The supper is open to all members of the community, regardless of religious affiliation or income level. Between 500 and 600 meals are typically served — including a grand total of 523 last year — by the volunteer crew that sets up, cooks, serves and cleans up. Blessed Sacrament puts a special focus on individuals and families who struggle with poverty by offering the supper at no cost, thanks to donations by parishioners and local businesses.
According to Elaine Chamberlin, long-time coordinator of the Free Spaghetti Supper, some new wrinkles will be added this year.
"We are using china dishes and metal silverware in an effort to go greener. We are adding salad to the menu. We also had the option of meatless sauce last year and plan to continue as it was well-received," she noted. Chamberlin added that the supper is taking place earlier in May, since the gymnasium is not air conditioned and "we held it at the end of the month last year and it was 90 degrees that day."

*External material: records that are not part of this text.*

(** C23: Creating a pool of [n] workers ends in one of three ways.  It succeeds,
    with [n] distinct schedulers and no thread, and destroying it gives every
    block back.  Or an allocation fails (that of the pool, of the array of
    schedulers, or of the last scheduler) and every block is given back.  Or it
    is undefined, and then an allocation failed while cells of the array of
    schedulers were still unwritten: that of the array of threads, or of a
    scheduler before the last.  When no allocation fails it therefore succeeds. *)
Theorem pool_life n rq s k B :
  0 < n < 2 ^ 32 → rq ≠ NULL → al_rep (alc s) B →
  created n rq s k B (beam_scheduler_pool_create n rq s k).
Proof.
  intros Hn Hrq Hrep. destruct (pool_sizes_ok n Hn) as (S1 & S2 & S3). apply extends_nil in Hrep.
  unfold beam_scheduler_pool_create. destruct (Z.eqb_spec n 0) as [|_]; [lia|].
  destruct (Z.eqb_spec rq NULL) as [|_]; [done|]. cbn [orb].
  destruct (al_alloc (alc s) sizeof_beam_scheduler_pool) as [p a1] eqn:E1.
  destruct (extends_alloc _ _ _ _ _ _ Hrep S1 E1) as [[-> Hx1]|[Hp Hx1]].
  { split_and!; [apply cf_pool; by rewrite E1|done|]. exists a1. split; [done|]. by apply extends_nil. }
  destruct (Z.eqb_spec p NULL) as [|_]; [done|]. cbn [alc set_alc].
  destruct (al_alloc a1 (sizeof_pointer * n)) as [sp a2] eqn:E2.
  destruct (al_alloc a2 (sizeof_pthread_t * n)) as [tp a3] eqn:E3.
  destruct (extends_alloc _ _ _ _ _ _ Hx1 S2 E2) as [[-> Hx2]|[Hsp Hx2]].
  { change (NULL =? NULL) with true. cbn [orb]. unfold beam_scheduler_pool_destroy, free_if.
    cbn [running schedulers threads mbind option_bind].
    change (NULL =? NULL) with true. cbn [mbind option_bind].
    split_and!; [eapply cf_schedulers; [done..|by rewrite E2]|done|].
    destruct (extends_alloc _ _ _ _ _ _ Hx2 S3 E3) as [[-> Hx3]|[Htp Hx3]].
    - eexists. split; [reflexivity|]. apply extends_nil. by apply extends_free.
    - destruct (Z.eqb_spec tp NULL) as [|_]; [done|].
      eexists. split; [reflexivity|]. apply extends_nil. by do 2 apply extends_free. }
  destruct (Z.eqb_spec sp NULL) as [|_]; [done|]. cbn [orb].
  destruct (extends_alloc _ _ _ _ _ _ Hx2 S3 E3) as [[-> Hx3]|[Htp Hx3]].
  - change (NULL =? NULL) with true.
    rewrite (pool_destroy_garbage _ _ [] (replicate (pred (Z.to_nat n)) None)); [|simpl|done|done].
    + eapply cf_threads; [done..|by rewrite E3].
    + by replace (Z.to_nat n) with (S (pred (Z.to_nat n))) at 1 by lia.
  - destruct (Z.eqb_spec tp NULL) as [|_]; [done|].
    change (set_alc a3 (set_alc a1 s)) with (set_alc a3 s). apply (fill_pool_ok n rq p sp tp s k B a1 a2 a3); try done; lia.
Qed.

Another change of note is involvement from the entire parish staff to assist Chamberlin in planning this mammoth event. Anne Bremer, who serves as Blessed Sacrament’s bookkeeper, said she’s looking forward to working on the supper for the first time, saying it’s a special event for Chemung County — and a timely one, since the area has been beset by economic difficulties.
"This is something that the parish is very proud of," Bremer said.
The inventory of last year’s food and beverage consumption is a good indicator of how popular this meal has become: 120 pounds of pasta used, including 10 extra pounds after the original amount ran out; seven cases of industrial-sized sauce ingredients; 45 pounds of ground beef and sausage; 10 pounds of grated cheese; 17 boxes of ice-cream bars with 24 per box (although Chamberlin said ice cream won’t be served this year); and large supplies of Italian bread and margarine, brownies, cookies, soda and ice water.
Approximately 75 people worked on the day of last year’s Free Spaghetti Supper, with other supporters aiding the cause by baking, bringing in items, donating cash and praying for the success of the event. Chamberlin said since nearly all members of the original supper crew are no longer involved, she’s grateful for increased volunteer efforts from Blessed Sacrament and other area parishes.
The Free Spaghetti Supper originated at St. Patrick Church in 1988 and later moved to the former St. Anthony Church before arriving at its present location at the parish center, across from Ss. Peter and Paul Church.